Collected data entries
▬▬▬▬▬▬

(** All pages: the region grows by zeroes, or there were not enough pages. *)
Lemma brk_pages_spec root lo n : forall virt st,
  as_inv (pages_of st) root -> region (pages_of st) root lo virt -> 0 <= lo <= virt -> virt mod 4096 = 0 ->
  virt + 4096 * Z.of_nat n <= 2 ^ 47 ->
  (forall w, virt <= w < virt + 4096 * Z.of_nat n -> translate (ram (pages_of st)) root w = None) ->
  match brk_pages root virt n st with
  | None => (free_pages (pages_of st) <= 4 * n)%nat
  | Some (ok, st') => exists q, st' = with_pages q st /\ as_inv q root /\ data_kept (pages_of st) q root /\
      if ok then zero_extended (pages_of st) q root lo virt (virt + 4096 * Z.of_nat n)
      else region_kept (pages_of st) q root lo virt /\ (free_pages (pages_of st) <= 4 * n)%nat
  end.
Proof.
  induction n as [|n IH]; intros virt st Ha Hr Hlo Hal H47 Hun.
  { cbn [brk_pages]. exists (pages_of st). rewrite with_pages_id, Z.add_0_r. split_and!; [done..|]. split; [done|lia|done|done]. }
  cbn [brk_pages]. unfold on_pages at 1. fold (pages_of st).
  destruct (pmm_alloc_page (pages_of st)) as [p st1] eqn:Ea. fold (with_pages st1 st).
  destruct (Z.eqb_spec p 0) as [->|Hp].
  { destruct (pmm_alloc_cases _ 0 st1 (as_pmm _ _ Ha) Ea) as [(_ & -> & Hu)|(? & _ & ? & _)]; [|done].
    exists (pages_of st). split_and!; try done. rewrite (all_used_free _ Hu). lia. }
  unfold on_pages. change (ph (pg (kn (with_pages st1 st)))) with st1.
  destruct (paging_map_for_process root p virt user_rwp st1) as [r st2] eqn:Em.
  fold (with_pages st2 (with_pages st1 st)). change (with_pages st2 (with_pages st1 st)) with (with_pages st2 st).
  pose proof (brk_map root virt (pages_of st) p st1 r st2 Ha ltac:(apply Hun; lia) Ea Hp Em) as Hr01.
  destruct Hr01 as [->|(-> & Hn2 & Hf2)].
  - destruct (brk_page root lo virt st p st1 st2) as (q & -> & Haq & [_ Gq] & Dq & [Zr Zz Zk Za] & Tq); try done; [lia|].
    cbn [mbind option_bind]. rewrite u64_small by lia.
    specialize (IH (virt + 4096) (with_pages q st) Haq Zr ltac:(lia) ltac:(dlia) ltac:(lia)).
    change (pages_of (with_pages q st)) with q in IH. specialize (IH ltac:(intros w Hw; rewrite Tq by lia; apply Hun; lia)).
    destruct (brk_pages root (virt + 4096) n (with_pages q st)) as [[ok st']|]; [|lia].
    destruct IH as (q' & -> & Haq' & Dq' & Hok). exists q'. split; [done|]. split; [done|]. split; [exact (data_kept_trans _ _ _ _ Dq Dq')|].
    destruct ok; [destruct Hok as [Yr Yz Yk Ya]|destruct Hok as [(Hu & Yr & Yk) Hf]].
    2: { split; [|lia]. split; [done|]. split; [eapply region_sub; [exact Yr|lia..]|]. intros w Hw. rewrite Yk by lia. apply Zk. lia. }
    replace (virt + 4096 * Z.of_nat (S n)) with (virt + 4096 + 4096 * Z.of_nat n) by lia.
    split; [done| | |].
    + intros w Hw. destruct (decide (w < virt + 4096)); [rewrite Yk by lia; apply Zz; lia|apply Yz; lia].
    + intros w Hw. rewrite Yk by lia. apply Zk. lia.
    + intros w Hw. rewrite Ya by lia. apply Tq. lia.
  - unfold clear_page. change (mem_of (with_pages st2 st)) with (ram st2). rewrite vwrite_unmapped by done. cbn [mbind option_bind]. lia.
Qed.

▬▬▬▬▬▬

What is needed is every line from the data above that includes the string "change", copied out.

(The completed task):
  unfold on_pages. change (ph (pg (kn (with_pages st1 st)))) with st1.
  fold (with_pages st2 (with_pages st1 st)). change (with_pages st2 (with_pages st1 st)) with (with_pages st2 st).
    change (pages_of (with_pages q st)) with q in IH. specialize (IH ltac:(intros w Hw; rewrite Tq by lia; apply Hun; lia)).
  - unfold clear_page. change (mem_of (with_pages st2 st)) with (ram st2). rewrite vwrite_unmapped by done. cbn [mbind option_bind]. lia.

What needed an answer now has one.